Eukaryotic DNA Topoisomerase I (Topo I) is an essential nuclear enzyme responsible for the organization and modulation of the topological dilemmas in DNA, such as overwinding, underwinding and catenation. Topo I plays a critical role in allowing a cell to appropriately replicate, transcribe, repair genetic information, and perhaps carry out other DNA processes such as chromatin assembly, recombination and chromosome segregation.1,2 
Topo I is a 100 kD monomeric protein that catalyzes changes in the topological state of double-stranded DNA (dsDNA) in increments of one linking number.3 The three-dimensional structure of human Topo I has been reported.4 The mechanism by which Topo I acts is believed to proceed through induction of a transient single-stranded break in dsDNA via formation of a covalent protein-DNA adduct referred to as the cleavable complex, so named because these complexes are detected as DNA breaks upon treatment with denaturing agents or alkali.

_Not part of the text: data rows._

Definition open_asymmetric (authentication_key_id : Z) (provider : AsymmetricCredentialProvider T) :
    Eff T string SymmetricSession :=
  attempt ← begin provider;
  let host_public_key := host_public_key provider attempt in
  _ ← lift (ensure ((len host_public_key =? 65) && bool_decide (head host_public_key = Some 0x04))
              (description provider +:+ " returned an invalid P-256 host public key"));
  let create_data := u16_to_be_bytes authentication_key_id ++ host_public_key in
  request ← lift (expect (new (CommandCode.to_byte CommandCode.CreateSession) create_data));
  response ← exchange_frame request;
  create ← lift (expect_response response CommandCode.CreateSession);
  _ ← lift (ensure (len create =? 82)
              ("asymmetric Create Session returned " +:+ decimal (len create) +:+ " bytes"));
  sid ← lift (index create 0);
  device_ephemeral ← lift (slice create 1 66);
  _ ← lift (check_point "invalid device ephemeral public key" device_ephemeral);
  let receipt := zdrop 66 create in
  request ← lift (expect (new (CommandCode.to_byte CommandCode.GetDevicePublicKey) []));
  response ← exchange_frame request;
  device_public ← lift (expect_response response CommandCode.GetDevicePublicKey);
  _ ← lift (ensure (len device_public =? 65)
              ("Get Device Public Key returned " +:+ decimal (len device_public) +:+ " bytes"));
  let device_public_key := 0x04 :: zdrop 1 device_public in
  _ ← lift (check_point "invalid device static public key" device_public_key);
  keys ← derive_session_keys provider attempt (host_public_key ++ device_ephemeral)
           device_public_key receipt;
  _ ← lift (verify_receipt keys device_ephemeral host_public_key receipt);
  mret (mkHost sid (encryption keys) (mac keys) (response_mac keys)
          (zeros (AES_BLOCK_SIZE - 1) ++ [1]) receipt).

The cleavable complex is formed upon transesterification of a DNA phosphodiester linkage by the active site tyrosine-723 residue on human Topo I, resulting in an ester linkage between the enzyme and the 3′-phosphoryl end of the broken DNA strand. This allows free rotation of the protein-bound 3′ end of the broken DNA strand about the intact complementary DNA strand, resulting in relaxation of the duplex in increments of one linking number. Religation of the broken strand (via a second transesterification reaction) and subsequent dissociation of topoisomerase I completes the catalytic cycle.

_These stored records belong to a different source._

(* ===== verification/RsaWrapScenarios.v ===== *)
(** * Cases that wrap with RSA
    (crates/yubihsm-qualification/src/lib.rs, lines 1052-1234 and 1362-1487)

    The RSA-AES wrapping case of the managed profile and the direct PKCS #1 case of
    the extensions, in the notation of [Scenarios]. Both generate a private wrap
    key, register its public half as a key of its own, and carry an object or its
    material from one to the other. *)

From S2P Require Import Prelude Error Io Frame Firmware Algorithm Capability Protocol KeyCore.
From S2P Require Import Wire Objects Requests SecureChannel HostSession HostRequests Credentials.
From S2P Require Import Scenarios PublicKeyScenarios.

Section scenarios.
Context `{SoftwareKeyCore} `{!P256Library} `{!HostCrypto} {T : Type} `{FrameTransport T}.

#[local] Abbreviation InSession := (Eff (T * SymmetricSession) string).

(** The bytes of an object's identity in requests and answers. *)
Definition type_and_id (object_type : ObjectType) (id : Z) : bytes :=
  ObjectTypes.to_byte object_type :: u16_to_be_bytes id.

(** The start of Put RSA Wrapped Key: both keys, the label, the domain and the
    capabilities of the new object. *)
Definition wrapped_key_header (wrap_id : Z) (object_type : ObjectType) (id : Z) (label : string)
    (capabilities : CapabilitySet) : bytes :=
  resize 45 (u16_to_be_bytes wrap_id ++ type_and_id object_type id ++ ascii_bytes label)
  ++ u16_to_be_bytes 1 ++ to_bytes capabilities.

Definition generate_private_wrap (id : Z) (delegated : CapabilitySet) (label : string) :
    InSession bytes :=
  _ ← expect_success CommandCode.GenerateWrapKey
        (generate_wrap_key id Rsa2048 (from_capabilities [Capability.ImportWrapped]) delegated
           (ascii_bytes label));
  get_public_key id WrapKey.

Definition register_public_wrap (id : Z) (delegated : CapabilitySet) (public : bytes) :
    InSession unit :=
  modulus ← lift (slice public 1 (len public));
  _ ← expect_success CommandCode.PutPublicWrapKey
        (put_public_wrap_key id Rsa2048 (from_capabilities [Capability.ExportWrapped]) delegated modulus);
  mret tt.

(** ** Under RSA-AES *)

Definition OAEP_MGF : bytes := [Algorithm.to_byte RsaOaepSha256; Algorithm.to_byte Mgf1Sha384].

Definition rsa_wrapped_object_case (public_wrap_id private_wrap_id opaque_id : Z)
    (capabilities : CapabilitySet) (label_digest : bytes) : InSession unit :=
  let payload := ascii_bytes "RSA wrapped qualification object" in
  _ ← expect_success CommandCode.PutOpaque
        (put_opaque opaque_id 1 capabilities (ascii_bytes "rsa-wrapped-object") payload);
  wrapped_object ← expect_success CommandCode.ExportRsaWrapped
    (new_frame CommandCode.ExportRsaWrapped
       (u16_to_be_bytes public_wrap_id ++ type_and_id Opaque opaque_id
        ++ [Algorithm.to_byte Aes256] ++ OAEP_MGF ++ label_digest));
  _ ← check (256 <? len wrapped_object) "RSA-wrapped object is too short";
  _ ← delete_object opaque_id Opaque;
  _ ← expect_answer CommandCode.ImportRsaWrapped
        (new_frame CommandCode.ImportRsaWrapped
           (u16_to_be_bytes private_wrap_id ++ OAEP_MGF ++ wrapped_object ++ label_digest))
        (type_and_id Opaque opaque_id) "Import RSA Wrapped returned a different object identity";
  expect_answer CommandCode.GetOpaque (new_frame CommandCode.GetOpaque (u16_to_be_bytes opaque_id))
    payload "RSA-wrapped object material changed".

(** The wrapped key is deleted, put back, and signs for its old public key. *)
Definition rsa_wrapped_key_case (public_wrap_id private_wrap_id ec_id : Z)
    (label_digest : bytes) : InSession unit :=
  let capabilities := from_capabilities [Capability.SignEcdsa; Capability.ExportableUnderWrap] in
  _ ← expect_success CommandCode.GenerateAsymmetricKey
        (generate_asymmetric_key ec_id capabilities EcP256 (ascii_bytes "wrapped ec key"));
  ec_public ← get_public_key ec_id AsymmetricKey;
  wrapped_key ← expect_success CommandCode.GetRsaWrappedKey
    (new_frame CommandCode.GetRsaWrappedKey
       (u16_to_be_bytes public_wrap_id ++ type_and_id AsymmetricKey ec_id
        ++ [Algorithm.to_byte Aes256] ++ OAEP_MGF ++ label_digest));
  _ ← delete_object ec_id AsymmetricKey;
  _ ← expect_success CommandCode.PutRsaWrappedKey
        (new_frame CommandCode.PutRsaWrappedKey
           (wrapped_key_header private_wrap_id AsymmetricKey ec_id "wrapped ec key" capabilities
            ++ [Algorithm.to_byte EcP256] ++ OAEP_MGF ++ wrapped_key ++ label_digest));
  let digest := digest Sha256 (ascii_bytes "restored RSA-wrapped EC key") in
  der ← expect_success CommandCode.SignEcdsa
          (new_frame CommandCode.SignEcdsa (u16_to_be_bytes ec_id ++ digest));
  signature ← lift (library_result "restored EC key returned invalid DER"
                      (ecdsa_signature_from_der der 32));
  coordinates ← lift (slice ec_public 1 (len ec_public));
  lift (library_result "restored RSA-wrapped EC key changed"
          (verify_prehash (PublicEc P256 (0x04 :: coordinates)) EcdsaP256Sha256 digest signature)).

Definition rsa_wrapping_scenario (credentials : Credentials T) : Eff T string unit :=
  in_session credentials
    (objects ← list_objects;
     private_wrap_id ← lift (unused_id objects WrapKey 0x7a00);
     let objects := {[mkObjectKey WrapKey private_wrap_id]} ∪ objects in
     public_wrap_id ← lift (unused_id objects PublicWrapKey 0x7a10);
     let objects := {[mkObjectKey PublicWrapKey public_wrap_id]} ∪ objects in
     opaque_id ← lift (unused_id objects Opaque 0x7a20);
     let objects := {[mkObjectKey Opaque opaque_id]} ∪ objects in
     ec_id ← lift (unused_id objects AsymmetricKey 0x7a30);
     let opaque_capabilities :=
       from_capabilities [Capability.GetOpaque; Capability.ExportableUnderWrap] in
     let delegated := from_capabilities
       [Capability.GetOpaque; Capability.SignEcdsa; Capability.ExportableUnderWrap] in
     private_public ← generate_private_wrap private_wrap_id delegated "qualification private wrap";
     _ ← check_public private_public 257 Rsa2048 "RSA private wrap key returned an invalid public key";
     _ ← register_public_wrap public_wrap_id delegated private_public;
     let label_digest := digest Sha256 (ascii_bytes "qualification RSA wrap label") in
     _ ← rsa_wrapped_object_case public_wrap_id private_wrap_id opaque_id opaque_capabilities
           label_digest;
     _ ← rsa_wrapped_key_case public_wrap_id private_wrap_id ec_id label_digest;
     _ ← delete_objects [mkObjectKey Opaque opaque_id; mkObjectKey AsymmetricKey ec_id;
                         mkObjectKey PublicWrapKey public_wrap_id;
                         mkObjectKey WrapKey private_wrap_id];
     close_session).

(** ** Direct PKCS #1 *)

(** The three zero bytes stand for no key-encryption algorithm. *)
Definition direct_wrap_case (public_wrap_id private_wrap_id source_id imported_id : Z)
    (capabilities : CapabilitySet) : InSession unit :=
  wrapped ← expect_success CommandCode.GetRsaWrappedKey
    (new_frame CommandCode.GetRsaWrappedKey
       (u16_to_be_bytes public_wrap_id ++ type_and_id SymmetricKey source_id ++ [0; 0; 0]));
  _ ← check (len wrapped =? 256) "direct RSA-wrapped key is not 256 bytes";
  expect_answer CommandCode.PutRsaWrappedKey
    (new_frame CommandCode.PutRsaWrappedKey
       (wrapped_key_header private_wrap_id SymmetricKey imported_id "direct imported" capabilities
        ++ [Algorithm.to_byte Aes128; 0; 0] ++ wrapped))
    (type_and_id SymmetricKey imported_id)
    "direct PKCS #1 import returned a different object identity".

(** Both keys encrypt alike; the answers are looked at after both commands. *)
Definition same_key_case (source_id imported_id : Z) : InSession unit :=
  let encrypt id := new_frame CommandCode.EncryptEcb (u16_to_be_bytes id ++ replicate 16 0x33) in
  source ← exec_frame (encrypt source_id);
  imported ← exec_frame (encrypt imported_id);
  first ← lift (expect_response source CommandCode.EncryptEcb);
  second ← lift (expect_response imported CommandCode.EncryptEcb);
  check (bool_decide (first = second)) "direct RSA-wrapped symmetric key changed".

Definition rsa_pkcs1_wrapping_scenario (credentials : Credentials T) : Eff T string unit :=
  in_session credentials
    (objects ← list_objects;
     private_wrap_id ← lift (unused_id objects WrapKey 0x7960);
     let objects := {[mkObjectKey WrapKey private_wrap_id]} ∪ objects in
     public_wrap_id ← lift (unused_id objects PublicWrapKey 0x7961);
     let objects := {[mkObjectKey PublicWrapKey public_wrap_id]} ∪ objects in
     source_id ← lift (unused_id objects SymmetricKey 0x7962);
     let objects := {[mkObjectKey SymmetricKey source_id]} ∪ objects in
     imported_id ← lift (unused_id objects SymmetricKey 0x7963);
     let key_capabilities :=
       from_capabilities [Capability.EncryptEcb; Capability.ExportableUnderWrap] in
     private_public ← generate_private_wrap private_wrap_id key_capabilities "direct private wrap";
     _ ← register_public_wrap public_wrap_id key_capabilities private_public;
     _ ← expect_success CommandCode.PutSymmetricKey
           (put_secret_key CommandCode.PutSymmetricKey source_id key_capabilities Aes128
              (replicate 16 0x5a) (ascii_bytes "direct source"));
     _ ← direct_wrap_case public_wrap_id private_wrap_id source_id imported_id key_capabilities;
     _ ← same_key_case source_id imported_id;
     _ ← delete_objects [mkObjectKey SymmetricKey source_id; mkObjectKey SymmetricKey imported_id;
                         mkObjectKey PublicWrapKey public_wrap_id;
                         mkObjectKey WrapKey private_wrap_id];
     close_session).
End scenarios.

Topoisomerase I poisons act via stabilization of the cleavable complex, mediated by formation of a ternary complex consisting of drug, topoisomerase I and DNA.5 Agents such as camptothecin (the prototype topoisomerase I poison) do not bind to DNA directly, nor to topoisomerase I alone, but only to topoisomerase I complexed with DNA. It has been postulated that the stabilized DNA-protein-drug complex causes lethal DNA strand breaks upon collision with the advancing replication fork. It is by this mechanism that the topoisomerase I poison converts the enzyme into a DNA damaging agent, resulting in disruption of DNA replication and, eventually, cell death. This postulate is supported by the fact that camptothecin is highly phase-specific, only killing cells in S-phase.
It has been reported that intracellular levels of topo I are elevated in a number of human solid tumors, relative to the respective normal tissues, suggesting that variations in topo I levels are tumor type specific.6-8 Thus, topo I represents a promising target for the development of new cancer chemotherapeutic agents against a number of solid tumors. Development of anti-topo I agents offers a new approach to the multi-regimental arsenal of therapies currently used in the clinic for the treatment of cancer.
In addition to the camptothecins, indolocarbazoles have also demonstrated potent antitumor activity via the poisoning of topoisomerase I activity,9-12 most notably ED-110,13 NB-506,14 and J-107088.15 The indolocarbazole analogue bearing a 3,9-dihydroxy substitution pattern was found to have superior topoisomerase I poisoning capability as well as superior in vitro antitumor activity relative to the other “symmetrical” dihydroxylated regioisomers.16 The 3,9-dihydroxy analogue also exhibited impressive in vivo antitumor activity against the DU-145 human prostate tumor line xenotransplanted into nude mice.